AVAILABLE DATA.
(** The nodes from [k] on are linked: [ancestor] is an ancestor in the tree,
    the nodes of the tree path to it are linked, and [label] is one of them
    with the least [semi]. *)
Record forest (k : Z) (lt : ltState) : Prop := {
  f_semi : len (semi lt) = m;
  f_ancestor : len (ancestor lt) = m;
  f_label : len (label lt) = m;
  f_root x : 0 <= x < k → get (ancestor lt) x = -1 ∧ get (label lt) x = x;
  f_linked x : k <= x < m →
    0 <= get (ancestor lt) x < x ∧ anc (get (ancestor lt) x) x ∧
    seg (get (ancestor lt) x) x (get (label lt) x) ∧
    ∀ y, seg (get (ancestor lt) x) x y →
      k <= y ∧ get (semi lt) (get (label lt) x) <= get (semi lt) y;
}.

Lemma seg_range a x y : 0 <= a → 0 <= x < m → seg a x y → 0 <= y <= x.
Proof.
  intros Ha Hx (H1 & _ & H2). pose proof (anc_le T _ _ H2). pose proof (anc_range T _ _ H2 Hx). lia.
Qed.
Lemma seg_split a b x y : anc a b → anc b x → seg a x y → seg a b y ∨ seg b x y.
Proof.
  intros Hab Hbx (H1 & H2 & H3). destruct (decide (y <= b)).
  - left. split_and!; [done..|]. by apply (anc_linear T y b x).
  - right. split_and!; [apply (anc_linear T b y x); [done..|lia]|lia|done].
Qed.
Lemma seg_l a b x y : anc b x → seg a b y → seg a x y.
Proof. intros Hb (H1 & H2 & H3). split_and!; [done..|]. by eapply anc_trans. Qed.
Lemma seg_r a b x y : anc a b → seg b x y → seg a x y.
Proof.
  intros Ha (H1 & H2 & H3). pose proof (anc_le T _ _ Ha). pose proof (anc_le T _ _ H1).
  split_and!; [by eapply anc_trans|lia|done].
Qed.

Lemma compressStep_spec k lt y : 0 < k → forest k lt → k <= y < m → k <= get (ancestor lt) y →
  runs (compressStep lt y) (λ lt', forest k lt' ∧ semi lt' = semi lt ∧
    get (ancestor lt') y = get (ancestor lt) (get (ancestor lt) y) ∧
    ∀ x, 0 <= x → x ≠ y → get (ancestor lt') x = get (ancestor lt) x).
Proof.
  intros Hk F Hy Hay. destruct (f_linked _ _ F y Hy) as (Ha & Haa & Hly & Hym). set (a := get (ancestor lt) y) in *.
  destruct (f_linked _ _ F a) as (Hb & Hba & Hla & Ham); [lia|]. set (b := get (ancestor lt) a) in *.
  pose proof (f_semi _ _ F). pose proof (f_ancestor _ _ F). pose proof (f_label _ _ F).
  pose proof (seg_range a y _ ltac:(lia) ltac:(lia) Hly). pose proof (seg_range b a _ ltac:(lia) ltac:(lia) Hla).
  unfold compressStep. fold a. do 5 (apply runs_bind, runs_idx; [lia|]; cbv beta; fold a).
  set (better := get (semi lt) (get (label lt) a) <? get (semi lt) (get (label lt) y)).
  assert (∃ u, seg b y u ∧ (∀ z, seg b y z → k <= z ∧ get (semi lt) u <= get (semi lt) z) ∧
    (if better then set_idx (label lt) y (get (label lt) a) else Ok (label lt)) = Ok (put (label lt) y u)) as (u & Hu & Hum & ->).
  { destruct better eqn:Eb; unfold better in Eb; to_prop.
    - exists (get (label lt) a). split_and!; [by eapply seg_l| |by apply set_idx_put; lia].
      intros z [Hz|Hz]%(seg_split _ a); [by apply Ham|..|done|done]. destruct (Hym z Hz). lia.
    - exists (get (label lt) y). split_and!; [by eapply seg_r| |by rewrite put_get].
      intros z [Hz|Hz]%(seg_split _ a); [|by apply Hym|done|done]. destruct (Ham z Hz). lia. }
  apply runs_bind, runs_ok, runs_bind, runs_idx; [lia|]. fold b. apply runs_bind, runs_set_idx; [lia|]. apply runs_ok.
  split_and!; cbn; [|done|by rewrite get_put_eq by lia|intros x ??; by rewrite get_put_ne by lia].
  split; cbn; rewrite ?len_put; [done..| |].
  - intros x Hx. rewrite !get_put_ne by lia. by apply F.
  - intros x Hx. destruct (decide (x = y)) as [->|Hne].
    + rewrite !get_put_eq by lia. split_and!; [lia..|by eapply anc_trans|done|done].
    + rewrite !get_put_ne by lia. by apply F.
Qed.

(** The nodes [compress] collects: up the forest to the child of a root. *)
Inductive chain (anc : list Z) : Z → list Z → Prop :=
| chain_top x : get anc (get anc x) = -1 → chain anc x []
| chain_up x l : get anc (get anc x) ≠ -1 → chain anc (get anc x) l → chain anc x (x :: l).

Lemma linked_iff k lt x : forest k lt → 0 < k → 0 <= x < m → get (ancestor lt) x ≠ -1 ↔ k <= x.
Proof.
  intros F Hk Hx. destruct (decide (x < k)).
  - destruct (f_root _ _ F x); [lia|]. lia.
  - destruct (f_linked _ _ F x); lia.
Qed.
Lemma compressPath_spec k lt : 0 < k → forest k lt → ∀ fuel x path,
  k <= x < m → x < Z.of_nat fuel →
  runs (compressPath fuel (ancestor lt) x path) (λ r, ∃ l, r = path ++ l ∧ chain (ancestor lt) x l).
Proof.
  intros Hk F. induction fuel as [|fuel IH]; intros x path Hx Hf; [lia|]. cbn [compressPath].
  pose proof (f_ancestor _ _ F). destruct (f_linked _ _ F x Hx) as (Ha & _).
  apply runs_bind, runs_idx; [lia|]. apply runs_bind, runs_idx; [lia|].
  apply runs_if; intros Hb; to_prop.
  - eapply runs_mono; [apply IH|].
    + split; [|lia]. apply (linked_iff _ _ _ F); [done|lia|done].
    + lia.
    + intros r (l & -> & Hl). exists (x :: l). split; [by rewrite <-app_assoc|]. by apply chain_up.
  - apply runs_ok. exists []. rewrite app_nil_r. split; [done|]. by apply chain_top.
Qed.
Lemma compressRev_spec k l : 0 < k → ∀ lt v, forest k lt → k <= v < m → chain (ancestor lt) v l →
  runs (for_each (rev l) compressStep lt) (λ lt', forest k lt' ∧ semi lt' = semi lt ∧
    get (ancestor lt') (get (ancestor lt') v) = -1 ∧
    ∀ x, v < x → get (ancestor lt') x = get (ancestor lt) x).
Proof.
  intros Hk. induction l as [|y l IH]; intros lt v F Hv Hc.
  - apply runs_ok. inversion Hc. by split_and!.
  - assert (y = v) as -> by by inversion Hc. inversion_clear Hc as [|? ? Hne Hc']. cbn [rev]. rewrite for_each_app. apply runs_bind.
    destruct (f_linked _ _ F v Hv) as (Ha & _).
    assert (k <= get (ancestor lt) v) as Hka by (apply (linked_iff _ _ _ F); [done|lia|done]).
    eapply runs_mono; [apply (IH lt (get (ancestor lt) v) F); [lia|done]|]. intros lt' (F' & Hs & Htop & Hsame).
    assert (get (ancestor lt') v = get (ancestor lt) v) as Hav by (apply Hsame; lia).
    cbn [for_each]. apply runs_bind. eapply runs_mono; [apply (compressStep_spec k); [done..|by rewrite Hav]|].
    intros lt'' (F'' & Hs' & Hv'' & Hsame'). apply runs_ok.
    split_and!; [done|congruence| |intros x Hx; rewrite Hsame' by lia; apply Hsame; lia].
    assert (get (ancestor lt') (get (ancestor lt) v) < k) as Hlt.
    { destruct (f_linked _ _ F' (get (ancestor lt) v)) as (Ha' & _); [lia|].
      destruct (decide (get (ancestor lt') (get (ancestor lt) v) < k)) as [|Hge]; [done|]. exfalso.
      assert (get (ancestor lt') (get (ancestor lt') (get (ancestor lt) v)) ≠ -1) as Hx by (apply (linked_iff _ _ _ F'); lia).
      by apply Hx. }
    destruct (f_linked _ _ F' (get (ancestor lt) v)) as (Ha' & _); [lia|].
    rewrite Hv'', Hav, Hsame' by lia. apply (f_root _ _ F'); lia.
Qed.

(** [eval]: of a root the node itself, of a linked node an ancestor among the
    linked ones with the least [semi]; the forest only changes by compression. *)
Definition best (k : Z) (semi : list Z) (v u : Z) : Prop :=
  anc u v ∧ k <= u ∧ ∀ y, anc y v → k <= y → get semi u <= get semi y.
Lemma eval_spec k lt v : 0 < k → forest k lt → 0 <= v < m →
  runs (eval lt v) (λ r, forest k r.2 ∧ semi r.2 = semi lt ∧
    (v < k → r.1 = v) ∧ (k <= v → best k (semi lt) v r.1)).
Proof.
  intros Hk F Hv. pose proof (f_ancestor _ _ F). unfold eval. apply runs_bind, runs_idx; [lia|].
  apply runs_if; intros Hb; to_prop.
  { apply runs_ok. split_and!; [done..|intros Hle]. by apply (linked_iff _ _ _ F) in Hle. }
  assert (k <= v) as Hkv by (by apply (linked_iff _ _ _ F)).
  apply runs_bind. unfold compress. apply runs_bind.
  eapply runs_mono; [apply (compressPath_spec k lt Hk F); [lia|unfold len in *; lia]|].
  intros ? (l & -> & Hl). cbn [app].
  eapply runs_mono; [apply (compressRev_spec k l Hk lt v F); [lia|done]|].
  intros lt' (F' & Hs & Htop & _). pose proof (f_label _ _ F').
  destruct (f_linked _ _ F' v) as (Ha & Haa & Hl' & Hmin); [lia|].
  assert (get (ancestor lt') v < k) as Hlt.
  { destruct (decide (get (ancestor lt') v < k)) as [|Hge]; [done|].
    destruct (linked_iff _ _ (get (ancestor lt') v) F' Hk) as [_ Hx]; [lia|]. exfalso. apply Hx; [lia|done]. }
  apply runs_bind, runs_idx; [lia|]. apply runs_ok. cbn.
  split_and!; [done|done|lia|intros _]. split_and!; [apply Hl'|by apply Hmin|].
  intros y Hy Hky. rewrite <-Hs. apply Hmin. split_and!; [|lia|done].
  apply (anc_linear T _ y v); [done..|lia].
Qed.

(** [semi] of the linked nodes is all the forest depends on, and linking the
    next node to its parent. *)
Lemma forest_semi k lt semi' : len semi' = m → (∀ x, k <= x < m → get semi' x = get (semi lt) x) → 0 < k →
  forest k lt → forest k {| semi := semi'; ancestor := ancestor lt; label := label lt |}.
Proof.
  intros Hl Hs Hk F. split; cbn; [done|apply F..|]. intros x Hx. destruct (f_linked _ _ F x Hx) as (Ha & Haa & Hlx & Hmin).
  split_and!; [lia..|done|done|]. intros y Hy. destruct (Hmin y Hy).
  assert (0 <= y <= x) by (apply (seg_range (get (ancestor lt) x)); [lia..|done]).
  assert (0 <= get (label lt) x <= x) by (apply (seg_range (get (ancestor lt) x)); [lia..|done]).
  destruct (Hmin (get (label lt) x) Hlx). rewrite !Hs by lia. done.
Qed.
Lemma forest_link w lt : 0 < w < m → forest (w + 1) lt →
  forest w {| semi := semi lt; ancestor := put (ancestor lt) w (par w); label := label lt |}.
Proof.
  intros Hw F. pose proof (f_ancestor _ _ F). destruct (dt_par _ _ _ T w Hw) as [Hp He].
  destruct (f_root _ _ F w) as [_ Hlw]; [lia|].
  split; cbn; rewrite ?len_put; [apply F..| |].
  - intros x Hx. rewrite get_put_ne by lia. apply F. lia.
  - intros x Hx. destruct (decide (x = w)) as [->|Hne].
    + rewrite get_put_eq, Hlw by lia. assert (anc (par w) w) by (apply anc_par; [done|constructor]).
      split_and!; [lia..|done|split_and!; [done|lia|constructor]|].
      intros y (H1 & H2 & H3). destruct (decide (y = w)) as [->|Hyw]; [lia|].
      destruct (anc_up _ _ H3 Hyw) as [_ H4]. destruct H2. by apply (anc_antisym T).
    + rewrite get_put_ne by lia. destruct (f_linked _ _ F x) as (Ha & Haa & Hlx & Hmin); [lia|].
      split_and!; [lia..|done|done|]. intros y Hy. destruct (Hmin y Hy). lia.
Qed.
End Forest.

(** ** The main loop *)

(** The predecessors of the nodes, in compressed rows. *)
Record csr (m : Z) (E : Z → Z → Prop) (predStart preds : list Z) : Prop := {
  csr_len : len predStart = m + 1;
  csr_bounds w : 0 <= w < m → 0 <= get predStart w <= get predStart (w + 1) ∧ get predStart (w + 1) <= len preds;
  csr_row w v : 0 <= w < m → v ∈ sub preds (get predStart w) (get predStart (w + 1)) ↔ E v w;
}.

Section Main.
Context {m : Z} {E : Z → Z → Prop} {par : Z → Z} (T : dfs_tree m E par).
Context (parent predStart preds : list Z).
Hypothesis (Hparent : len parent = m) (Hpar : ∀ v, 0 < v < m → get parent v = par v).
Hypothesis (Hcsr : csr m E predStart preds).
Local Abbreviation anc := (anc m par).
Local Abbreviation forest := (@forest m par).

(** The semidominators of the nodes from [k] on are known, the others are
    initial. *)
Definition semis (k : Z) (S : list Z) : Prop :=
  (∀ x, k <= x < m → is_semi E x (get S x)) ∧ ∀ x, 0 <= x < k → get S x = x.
* * *
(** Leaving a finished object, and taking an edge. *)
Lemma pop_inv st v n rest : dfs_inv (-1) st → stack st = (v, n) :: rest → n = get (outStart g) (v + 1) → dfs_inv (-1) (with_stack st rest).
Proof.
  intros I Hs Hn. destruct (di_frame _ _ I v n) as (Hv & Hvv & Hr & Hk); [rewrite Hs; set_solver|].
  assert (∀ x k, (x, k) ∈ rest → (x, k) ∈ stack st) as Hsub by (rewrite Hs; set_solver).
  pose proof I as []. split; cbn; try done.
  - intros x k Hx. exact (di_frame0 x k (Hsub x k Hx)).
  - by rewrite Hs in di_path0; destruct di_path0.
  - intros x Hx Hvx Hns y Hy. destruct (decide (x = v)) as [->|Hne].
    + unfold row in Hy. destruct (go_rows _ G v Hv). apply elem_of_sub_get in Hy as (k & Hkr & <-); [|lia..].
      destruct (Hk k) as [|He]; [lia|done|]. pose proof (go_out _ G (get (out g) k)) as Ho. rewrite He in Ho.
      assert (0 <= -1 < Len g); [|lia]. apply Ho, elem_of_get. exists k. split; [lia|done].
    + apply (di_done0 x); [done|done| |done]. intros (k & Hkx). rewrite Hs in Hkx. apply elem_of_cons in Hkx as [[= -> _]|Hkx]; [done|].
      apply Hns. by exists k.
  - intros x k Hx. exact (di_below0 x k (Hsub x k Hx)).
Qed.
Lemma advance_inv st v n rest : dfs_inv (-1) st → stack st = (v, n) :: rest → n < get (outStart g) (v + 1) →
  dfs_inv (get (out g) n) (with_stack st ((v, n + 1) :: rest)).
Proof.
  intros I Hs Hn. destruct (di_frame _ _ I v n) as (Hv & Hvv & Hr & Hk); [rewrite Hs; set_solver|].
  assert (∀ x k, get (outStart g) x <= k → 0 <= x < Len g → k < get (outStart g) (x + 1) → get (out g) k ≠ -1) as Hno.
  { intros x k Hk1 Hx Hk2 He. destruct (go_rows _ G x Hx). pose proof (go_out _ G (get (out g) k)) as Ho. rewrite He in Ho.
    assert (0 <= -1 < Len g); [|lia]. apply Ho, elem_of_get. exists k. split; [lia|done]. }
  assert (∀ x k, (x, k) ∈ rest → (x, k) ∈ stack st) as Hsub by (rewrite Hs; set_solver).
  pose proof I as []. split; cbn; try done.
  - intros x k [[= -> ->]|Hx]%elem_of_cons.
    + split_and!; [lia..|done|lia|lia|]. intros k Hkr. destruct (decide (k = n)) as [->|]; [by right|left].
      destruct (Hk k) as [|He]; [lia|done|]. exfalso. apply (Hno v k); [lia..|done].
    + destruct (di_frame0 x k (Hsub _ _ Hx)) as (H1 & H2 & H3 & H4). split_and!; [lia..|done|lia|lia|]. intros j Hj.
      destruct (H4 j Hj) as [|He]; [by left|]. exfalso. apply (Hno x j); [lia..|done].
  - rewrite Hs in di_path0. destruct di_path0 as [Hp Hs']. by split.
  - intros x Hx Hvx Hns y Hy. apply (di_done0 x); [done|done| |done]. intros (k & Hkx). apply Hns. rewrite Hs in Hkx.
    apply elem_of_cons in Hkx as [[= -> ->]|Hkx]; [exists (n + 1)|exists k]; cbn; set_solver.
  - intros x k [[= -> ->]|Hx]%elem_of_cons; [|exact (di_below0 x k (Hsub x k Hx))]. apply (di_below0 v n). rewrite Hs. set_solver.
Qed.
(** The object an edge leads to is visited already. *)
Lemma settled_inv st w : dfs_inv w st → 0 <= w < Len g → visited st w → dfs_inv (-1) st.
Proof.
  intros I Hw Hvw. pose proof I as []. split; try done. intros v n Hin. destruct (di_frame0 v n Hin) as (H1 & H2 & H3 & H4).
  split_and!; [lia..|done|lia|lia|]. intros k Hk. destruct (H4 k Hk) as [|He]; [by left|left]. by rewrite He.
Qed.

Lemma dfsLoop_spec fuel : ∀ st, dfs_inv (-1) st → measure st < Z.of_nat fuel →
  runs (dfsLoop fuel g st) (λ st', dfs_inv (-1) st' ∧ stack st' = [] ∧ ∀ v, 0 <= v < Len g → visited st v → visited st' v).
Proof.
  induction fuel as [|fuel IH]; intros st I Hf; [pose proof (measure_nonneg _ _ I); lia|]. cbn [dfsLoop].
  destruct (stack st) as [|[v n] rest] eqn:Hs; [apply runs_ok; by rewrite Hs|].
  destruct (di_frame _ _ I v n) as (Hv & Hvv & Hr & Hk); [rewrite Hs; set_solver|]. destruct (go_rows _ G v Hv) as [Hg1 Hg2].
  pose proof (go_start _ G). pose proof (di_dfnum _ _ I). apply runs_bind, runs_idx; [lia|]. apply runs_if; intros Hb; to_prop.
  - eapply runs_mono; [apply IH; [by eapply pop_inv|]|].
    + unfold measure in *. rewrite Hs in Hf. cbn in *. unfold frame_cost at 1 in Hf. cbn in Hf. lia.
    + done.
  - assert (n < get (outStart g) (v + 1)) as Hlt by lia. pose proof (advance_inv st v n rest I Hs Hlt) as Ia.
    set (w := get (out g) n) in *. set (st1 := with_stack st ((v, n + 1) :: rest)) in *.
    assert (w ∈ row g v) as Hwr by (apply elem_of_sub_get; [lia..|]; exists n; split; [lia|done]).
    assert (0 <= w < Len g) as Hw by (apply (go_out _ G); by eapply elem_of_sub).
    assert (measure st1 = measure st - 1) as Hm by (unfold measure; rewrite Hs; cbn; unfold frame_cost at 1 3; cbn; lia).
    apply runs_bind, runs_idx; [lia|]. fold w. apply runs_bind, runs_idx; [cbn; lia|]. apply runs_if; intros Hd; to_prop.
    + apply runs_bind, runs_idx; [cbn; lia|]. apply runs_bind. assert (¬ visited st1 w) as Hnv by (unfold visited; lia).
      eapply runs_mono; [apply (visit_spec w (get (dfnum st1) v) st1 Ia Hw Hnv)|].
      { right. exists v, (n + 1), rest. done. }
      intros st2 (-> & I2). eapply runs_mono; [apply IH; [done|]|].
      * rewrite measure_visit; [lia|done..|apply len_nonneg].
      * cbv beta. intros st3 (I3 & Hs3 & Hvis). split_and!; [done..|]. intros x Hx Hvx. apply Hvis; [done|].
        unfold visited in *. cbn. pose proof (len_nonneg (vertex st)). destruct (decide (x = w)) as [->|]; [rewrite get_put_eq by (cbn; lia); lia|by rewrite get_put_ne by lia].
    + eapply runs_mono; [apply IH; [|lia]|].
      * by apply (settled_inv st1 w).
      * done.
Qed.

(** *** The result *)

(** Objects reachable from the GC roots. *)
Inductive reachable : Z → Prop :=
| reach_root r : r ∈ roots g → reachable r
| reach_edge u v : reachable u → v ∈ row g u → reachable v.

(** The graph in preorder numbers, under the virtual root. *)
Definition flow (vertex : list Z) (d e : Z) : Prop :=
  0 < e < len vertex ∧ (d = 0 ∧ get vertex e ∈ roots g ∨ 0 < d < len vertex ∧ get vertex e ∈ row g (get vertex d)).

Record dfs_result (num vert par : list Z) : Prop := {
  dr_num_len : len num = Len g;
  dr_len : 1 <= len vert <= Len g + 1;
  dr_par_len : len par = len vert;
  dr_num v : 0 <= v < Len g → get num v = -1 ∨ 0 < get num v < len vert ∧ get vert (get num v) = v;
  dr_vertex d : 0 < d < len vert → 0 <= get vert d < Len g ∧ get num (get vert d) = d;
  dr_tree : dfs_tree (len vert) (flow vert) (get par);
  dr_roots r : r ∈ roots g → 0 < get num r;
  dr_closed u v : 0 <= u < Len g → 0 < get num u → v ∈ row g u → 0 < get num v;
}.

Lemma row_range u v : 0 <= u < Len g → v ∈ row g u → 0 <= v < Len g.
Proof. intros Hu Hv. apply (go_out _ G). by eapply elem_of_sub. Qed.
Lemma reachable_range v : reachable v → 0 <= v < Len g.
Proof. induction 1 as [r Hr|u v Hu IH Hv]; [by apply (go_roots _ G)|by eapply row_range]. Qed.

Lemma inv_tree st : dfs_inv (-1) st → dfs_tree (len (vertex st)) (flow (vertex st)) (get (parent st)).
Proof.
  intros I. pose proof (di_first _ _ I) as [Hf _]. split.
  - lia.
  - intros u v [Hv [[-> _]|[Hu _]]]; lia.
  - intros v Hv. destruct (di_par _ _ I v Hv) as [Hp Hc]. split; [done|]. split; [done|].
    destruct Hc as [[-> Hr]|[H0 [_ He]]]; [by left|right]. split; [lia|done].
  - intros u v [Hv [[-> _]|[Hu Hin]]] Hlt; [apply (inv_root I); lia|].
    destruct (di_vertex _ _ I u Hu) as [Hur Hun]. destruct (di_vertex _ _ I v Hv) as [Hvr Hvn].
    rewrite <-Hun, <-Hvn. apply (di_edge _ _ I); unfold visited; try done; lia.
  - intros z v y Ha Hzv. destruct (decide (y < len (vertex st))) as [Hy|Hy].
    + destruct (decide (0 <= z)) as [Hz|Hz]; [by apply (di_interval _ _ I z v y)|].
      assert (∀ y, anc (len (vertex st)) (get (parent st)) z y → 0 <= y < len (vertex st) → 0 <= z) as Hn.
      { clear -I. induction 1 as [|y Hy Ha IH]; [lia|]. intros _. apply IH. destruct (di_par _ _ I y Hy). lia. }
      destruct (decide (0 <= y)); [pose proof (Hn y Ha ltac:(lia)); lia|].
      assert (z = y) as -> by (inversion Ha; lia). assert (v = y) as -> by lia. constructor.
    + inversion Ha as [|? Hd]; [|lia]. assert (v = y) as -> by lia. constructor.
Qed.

EXERCISE. Starting at the line with "Inductive chain (anc" and ending at the line with "intros Hk F.", print each line of the listing above exactly, with no other lines.

SOLUTION TO THIS EXERCISE.
Inductive chain (anc : list Z) : Z → list Z → Prop :=
| chain_top x : get anc (get anc x) = -1 → chain anc x []
| chain_up x l : get anc (get anc x) ≠ -1 → chain anc (get anc x) l → chain anc x (x :: l).

Lemma linked_iff k lt x : forest k lt → 0 < k → 0 <= x < m → get (ancestor lt) x ≠ -1 ↔ k <= x.
Proof.
  intros F Hk Hx. destruct (decide (x < k)).
  - destruct (f_root _ _ F x); [lia|]. lia.
  - destruct (f_linked _ _ F x); lia.
Qed.
Lemma compressPath_spec k lt : 0 < k → forest k lt → ∀ fuel x path,
  k <= x < m → x < Z.of_nat fuel →
  runs (compressPath fuel (ancestor lt) x path) (λ r, ∃ l, r = path ++ l ∧ chain (ancestor lt) x l).
Proof.
  intros Hk F. induction fuel as [|fuel IH]; intros x path Hx Hf; [lia|]. cbn [compressPath].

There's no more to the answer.